Beefy Boxes and Bandwidth Generously Provided by pair Networks
No such thing as a small change
 
PerlMonks  

Re: Locating a specified number of contiguous 0 bits within a large bitstring efficiently.

by johngg (Abbot)
on Jun 06, 2013 at 23:23 UTC ( #1037525=note: print w/ replies, xml ) Need Help??


in reply to Locating a specified number of contiguous 0 bits within a large bitstring efficiently.

To avoid questions of byte boundary alignment you could perhaps convert the vector to a character string and use regex matching with @- to find your offset. This seems to work quite quickly unless you look for a contiguous block of a length that doesn't actually exist. On my fairly old laptop that will take a little while before it decides it can't find the block.

use strict; use warnings; use 5.014; use List::Util qw{ max }; use Time::HiRes qw{ gettimeofday tv_interval }; my $t0 = [ gettimeofday() ]; srand 1234567; my $vec = q{}; vec( $vec, 536_870_911, 1 ) = 0; vec( $vec, int rand 536_870_911, 1 ) = 1 for 1 .. 1e7; my $t1 = [ gettimeofday() ]; say qq{Creating vector - @{ [ tv_interval( $t0, $t1 ) ] }}; my $bitStr = unpack q{b*}, $vec; my $t2 = [ gettimeofday() ]; say qq{Unpacking bitstring - @{ [ tv_interval( $t1, $t2 ) ] }}; say qq{Longest contiguous block of zeros is }, max map length, $bitStr =~ m{(0+)}g, q{ bits long}; my $t3 = [ gettimeofday() ]; say qq{Finding longest block - @{ [ tv_interval( $t2, $t3 ) ] }}; for my $numZeros ( 25, 78, 307, 599, 943 ) { my $ts = [ gettimeofday() ]; say qq{At least $numZeros contiguous 0s }, $bitStr =~ m{(0{$numZeros,})} ? qq{found at offset $-[ 0 ], length @{ [ length $1 ] }} : q{could not be found}; say qq{ Search took - @{ [ tv_interval( $ts, [ gettimeofday() +] ) ] }}; }

The output.

Creating vector - 6.612482 Unpacking bitstring - 2.121185 Longest contiguous block of zeros is 843 Finding longest block - 9.848668 At least 25 contiguous 0s found at offset 0, length 37 Search took - 1.685613 At least 78 contiguous 0s found at offset 134, length 85 Search took - 0.725265 At least 307 contiguous 0s found at offset 31289, length 343 Search took - 0.702597 At least 599 contiguous 0s found at offset 5476471, length 625 Search took - 0.82269 At least 943 contiguous 0s could not be found Search took - 12.095307

I don't know whether this method will be fast enough for your purposes but I think it is likely to be simpler that juggling byte boundaries. I hope this will be of use.

Cheers,

JohnGG


Comment on Re: Locating a specified number of contiguous 0 bits within a large bitstring efficiently.
Select or Download Code
Re^2: Locating a specified number of contiguous 0 bits within a large bitstring efficiently.
by BrowserUk (Pope) on Jun 07, 2013 at 03:29 UTC

    Whilst this certainly works; the economics of either converting the bitvector to a bytevector for every search; or just storing the bytevector and dropping the bitvector just don't work.
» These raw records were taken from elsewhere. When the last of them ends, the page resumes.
(** The body of the search loop of [restoreStudent] for one element:
    the normalised entry when the element answers to [id]. *)
Definition restore_candidate (e : env) (id : value) (item : deleted_item)
  : option deleted_item :=
  let m := it_members item in
  if match it_student item with
     | Some s => loose_eq (prop s "id") id
     | None => false
     end
  then Some item
  else if loose_eq (prop m "id") id then
    Some {| it_members :=
              literal [("deletedAt", VStr (now_iso e));
                       ("deletedBy", VStr "system")];
            it_student := Some m;
            it_record := None;
            it_logs := [] |}
  else if truthy (js_or (prop m "fullName") (prop m "name")) then
    let studentId :=
      js_or (js_or (prop m "id") (prop m "studentId"))
            (match it_student item with
             | Some s => prop s "id"
             | None => VUndef
             end) in
    if loose_eq studentId id then
      Some {| it_members :=
                literal
                  [("deletedAt",
                      js_or (prop m "deletedAt") (VStr (now_iso e)));
                   ("deletedBy",
                      js_or (prop m "deletedBy") (VStr "system"))];
              it_student := Some (default m (it_student item));
              it_record := it_record item;
              it_logs := it_logs item |}
    else None
  else None.

Fixpoint find_deleted (e : env) (id : value) (l : list deleted_item)
  : option (nat * deleted_item) :=
  match l with
  | [] => None
  | item :: rest =>
      match restore_candidate e id item with
      | Some deletedData => Some (0%nat, deletedData)
      | None => (fun ix => (S ix.1, ix.2)) <$> find_deleted e id rest
      end
  end.

Definition same_log_key (log existing : log_entry) : bool :=
  loose_eq (log_studentId existing) (log_studentId log)
  && strict_eq (log_date existing) (log_date log)
  && loose_eq (log_session existing) (log_session log).

(** One round of the [forEach] that puts the logs back. *)
Definition restore_log (cur : list log_entry) (log : log_entry)
  : list log_entry :=
  match findIndex (same_log_key log) cur with
  | Some i => <[i := log]> cur
  | None => cur ++ [log]
  end.

(** The step that puts the record back: the saved record replaces the
    one found under the student's identifier or is appended; without a
    saved record a fresh one is created. *)
Definition restore_record (e : env) (st : t) (deletedData : deleted_item)
    (student : obj) : t :=
  match it_record deletedData with
  | Some record =>
      match findIndex (record_id_is (prop student "id"))
                      (studentRecords st) with
      | Some i => with_records st (<[i := record]> (studentRecords st))
      | None => with_records st (studentRecords st ++ [record])
      end
  | None => (createStudentRecord e st student).2
  end.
    A 64MB bit vector can map (at least) a 4GB space, for an administration overhead of 1.5%.

    Using 1/2GB to map the 4GB raises that to 12.5%.

    And I'm hoping for much faster than 3/4 of a second average search time. Part of the advantage of using a bitvector is only having 1/8th of the string to search.

    Whether I can capitalise on that is still an open question :)


    With the rise and rise of 'Social' network sites: 'Computers are making people easier to use everyday'
    Examine what is said, not who speaks -- Silence betokens consent -- Love the truth but pardon error.
    "Science is about questioning the status quo. Questioning authority".
    In the absence of evidence, opinion is indistinguishable from prejudice.

      Using index looking for contiguous NULL bytes in the vector seems to be much faster.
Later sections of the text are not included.